Who was Josef Svoboda

The Czech cultural environment gave the world three extraordinary personalities after the Second World War: Miloš Forman, Milan Kundera and Josef Svoboda. No other Czech artist has achieved such a fundamental position on the world cultural scene in his field.

Josef Svoboda was born in the town of Čáslav on May 5, 1920. He was trained as a cabinet-maker and later studied at the Prague School of Interior Design. He began his theatre career with an amateur company at the Smetana Museum during the Second World War. After the war, he joined the Academy of Arts, Architecture and Design in Prague. During this time, he started work for the Grand Opera of the 5th of May, a company striving for innovative operatic staging techniques. In 1948, he started working for the National Theatre, co-founding the famous era of this theatre house with the directors Otomar Krejča, Alfréd Radok, Miroslav Macháček and Jaromír Pleskot. He also collaborated on outstanding opera productions, mostly with the directors Bohumil Hrdlička and Václav Kašlík. In 1950, Svoboda became its artistic and technological manager; in 1970–79 he served as chief scenographer. The start of the 1960s saw the launch of Svoboda’s dazzling international career. His name was brought to wider attention by Laterna Magika, a theatre production that playfully combined the live presence of actors with film, which Svoboda prepared with the director Alfréd Radok for EXPO 58 in Brussels. International collaborations soon followed. Throughout his life, he worked with numerous leading directors, conductors and choreographers such as Laurence Olivier, John Dexter, Leonard Bernstein and Roland Petit.

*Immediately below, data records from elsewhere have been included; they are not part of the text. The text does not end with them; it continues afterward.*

(** The [for stream.Next()] loop of [handleStreamingChat]; [Some e] is
    the [return err] inside the loop. *)
Fixpoint streamingLoop (chs : list ChatCompletion) (onDelta : callback) : M (option error) :=
  match chs with
  | [] =>
      _ <- emit EvNext ;;
      ret None
  | ch :: rest =>
      _ <- emit EvNext ;;
      match Choices ch with
      | [] => streamingLoop rest onDelta
      | c0 :: _ =>
          let content := TrimSpace c0 in
          if isEmpty content then streamingLoop rest onDelta
          else
            err <- call onDelta content [] ;;
            match err with
            | Some e => ret (Some e)
            | None => streamingLoop rest onDelta
            end
      end
  end.

Definition handleStreamingChat (params : ChatCompletionNewParams) (onDelta : callback)
  : M (option error) :=
  _ <- emit (EvOpenAIStreaming params) ;;
  deferClose
    (err <- streamingLoop (fst (openaiStreaming P params)) onDelta ;;
     match err with
     | Some e => ret (Some e)
     | None =>
         match snd (openaiStreaming P params) with
         | Some e =>
             ret (Some (formatOpenAIAPIError
                          (bs "providers/openai: streaming chat completion failed") e))
         | None => ret None
         end
     end).

Definition OpenAI_Chat (o : option OpenAI) (opts : ChatOptions) : M (option error) :=
  match o with
  | None => ret (Some (errorString (bs "providers/openai: nil client")))
  | Some _ =>
      let params := openaiParams opts in
      let onDelta := onDeltaOrNoop (OnDelta opts) in
      if Stream opts then handleStreamingChat params onDelta
      else
        _ <- emit (EvOpenAINew params) ;;
        match openaiNew P params with
        | inl err =>
            ret (Some (formatOpenAIAPIError (bs "providers/openai: chat completion failed") err))
        | inr resp =>
            match Choices resp with
            | [] => ret (Some (errorString (bs "providers/openai: empty choices")))
            | c0 :: _ => call onDelta (TrimSpace c0) []
            end
        end
  end.

(** *** Reference definitions, in the words of the specification *)

(** The complete lines of a byte stream, each with its line feed, and the
    bytes after the last line feed. *)
Fixpoint lines (s : bytes) : list bytes * bytes :=
  match s with
  | [] => ([], [])
  | c :: r =>
      let '(ls, tl) := lines r in
      if Byte.eqb c x0a then ([c] :: ls, tl)
      else
        match ls with
        | l :: ls' => ((c :: l) :: ls', tl)
        | [] => ([], c :: tl)
        end
  end.

(** The loop of [readSSEStream] laid out over the lines [ReadString]
    returns and the error [fin] that ends the body: one [processSSELine]
    per line, then [handleSSEReadError]. *)
Fixpoint sseRun (ls : list bytes) (fin : error) (dataBuf : bytes) (onDelta : callback)
  : M (option error) :=
  match ls with
  | [] => handleSSEReadError fin dataBuf onDelta
  | line :: rest =>
      '(done, err, dataBuf') <- processSSELine line dataBuf onDelta ;;
      if done || match err with Some _ => true | None => false end
      then ret err
      else sseRun rest fin dataBuf' onDelta
  end.

(** The reads of a body make progress: never a hundred empty reads in a
    row, the point where [bufio] gives up with [io.ErrNoProgress]
    ([tries] attempts are left in the current row).  Reads that all
    return data make progress. *)
Fixpoint progresses (tries : nat) (cs : list bytes) : bool :=
  match cs with
  | [] => true
  | [] :: rest =>
      match tries with
      | S (S t) => progresses (S t) rest
      | _ => false
      end
  | (_ :: _) :: rest => progresses maxConsecutiveEmptyReads rest
  end.

(** A reader stands for the bytes it has still to return: its buffer
    and the chunks of the body, whose reads make progress. *)
Definition holds (r : bufioReader) (rest : bytes) (fin : error) : Prop :=
  buf r ++ concat (chunks (rd r)) = rest
  /\ progresses maxConsecutiveEmptyReads (chunks (rd r)) = true
  /\ final (rd r) = fin.

(** The state machine of the specification over the lines of the body:
    a data line adds its trimmed remainder to the buffer (after a line
    feed when the buffer holds content), a blank line with a non-empty
    buffer dispatches and clears it, any other line is ignored, and the
    end of input dispatches a non-empty buffer once. *)
Fixpoint sseMachine (ls : list bytes) (acc : bytes) (onDelta : callback) : M (option error) :=
  match ls with
  | [] => if isEmpty acc then ret None else dispatchSSEData acc onDelta
  | l :: rest =>
      let l := TrimRight l CRLF in
      if HasPrefix l dataPrefix then
        let remainder := TrimSpace (TrimPrefix l dataPrefix) in
        sseMachine rest (match acc with [] => remainder | _ :: _ => acc ++ [x0a] ++ remainder end)
                   onDelta
      else
        match l, acc with
        | [], _ :: _ =>
            err <- dispatchSSEData acc onDelta ;;
            match err with
            | Some e => ret (Some e)
            | None => sseMachine rest [] onDelta
            end
        | _, _ => sseMachine rest acc onDelta
        end
  end.

(** The payloads the machine hands to dispatch when no dispatch fails. *)
Fixpoint ssePayloads (ls : list bytes) (acc : bytes) : list bytes :=
  match ls with
  | [] => match acc with [] => [] | _ :: _ => [acc] end
  | l :: rest =>
      let l := TrimRight l CRLF in
      if HasPrefix l dataPrefix then
        let remainder := TrimSpace (TrimPrefix l dataPrefix) in
        ssePayloads rest (match acc with [] => remainder | _ :: _ => acc ++ [x0a] ++ remainder end)
      else
        match l, acc with
        | [], _ :: _ => acc :: ssePayloads rest []
        | _, _ => ssePayloads rest acc
        end
  end.

(** The text fragments of a response: every non-empty text part, in
    candidate order and part order within a candidate. *)
Definition textFragments (candidates : list geminiCandidate) : list bytes :=
  flat_map (fun cand => filter (fun t => negb (isEmpty t)) (map Text (Parts (Content cand))))
           candidates.

(** One callback call per fragment, in order, with an empty thinking
    argument, up to the first call that returns an error. *)
Fixpoint deliver (frags : list bytes) (onDelta : callback) : M (option error) :=
  match frags with
  | [] => ret None
  | f :: rest =>
      err <- call onDelta f [] ;;
      match err with
      | Some e => ret (Some e)
      | None => deliver rest onDelta
      end
  end.

(** A client step keeps the invariant [aborted] from every state. *)
Definition Good (m : M (option error)) : Prop :=
  forall s, aborted (fst (fst (m s))) (snd (m s)).

(** A base URL that ends in a recognised API-version segment. *)
Definition versioned (b : bytes) : bool :=
  HasSuffix b (bs "/v1") || HasSuffix b (bs "/v1beta") || HasSuffix b (bs "/v1beta1").

(** The authentication placements of a request. *)
Definition hasAuthorization (req : Request) : bool :=
  match headerGet (Header req) (bs "Authorization") with
  | Some _ => true
  | None => false
  end.

(** A run fails before any network I/O: it returns an error and its trace
    holds no call to a transport. *)
Definition failsBeforeIO (run : option error * St * list event) : Prop :=
  (exists e, fst (fst run) = Some e) /\ existsb isNetwork (snd run) = false.

End Providers.

(* ===================================================================== *)
(** ** Package [utils]                                                   *)
(* ===================================================================== *)

Section Utils.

In 1974, he was appointed artistic director of Laterna Magika after it had become part of the National Theatre; after it became independent again in 1992 he was appointed director. He died in Prague after a long illness on April 8, 2002. His only unfulfilled dream was to build a theatre building in Prague that would correspond to his theatre experience and requirements.

Josef Svoboda was always more appreciated abroad than at home. His many awards include honorary doctorates from the Royal College of Arts in London (1969), Western Michigan University (1984), and the United States Institute for Theatre Technology (1986). He was also awarded the Chevalier de l´Ordre des Arts et des Letters (1976) and Chevalier de la Legio Honneur, France (1993).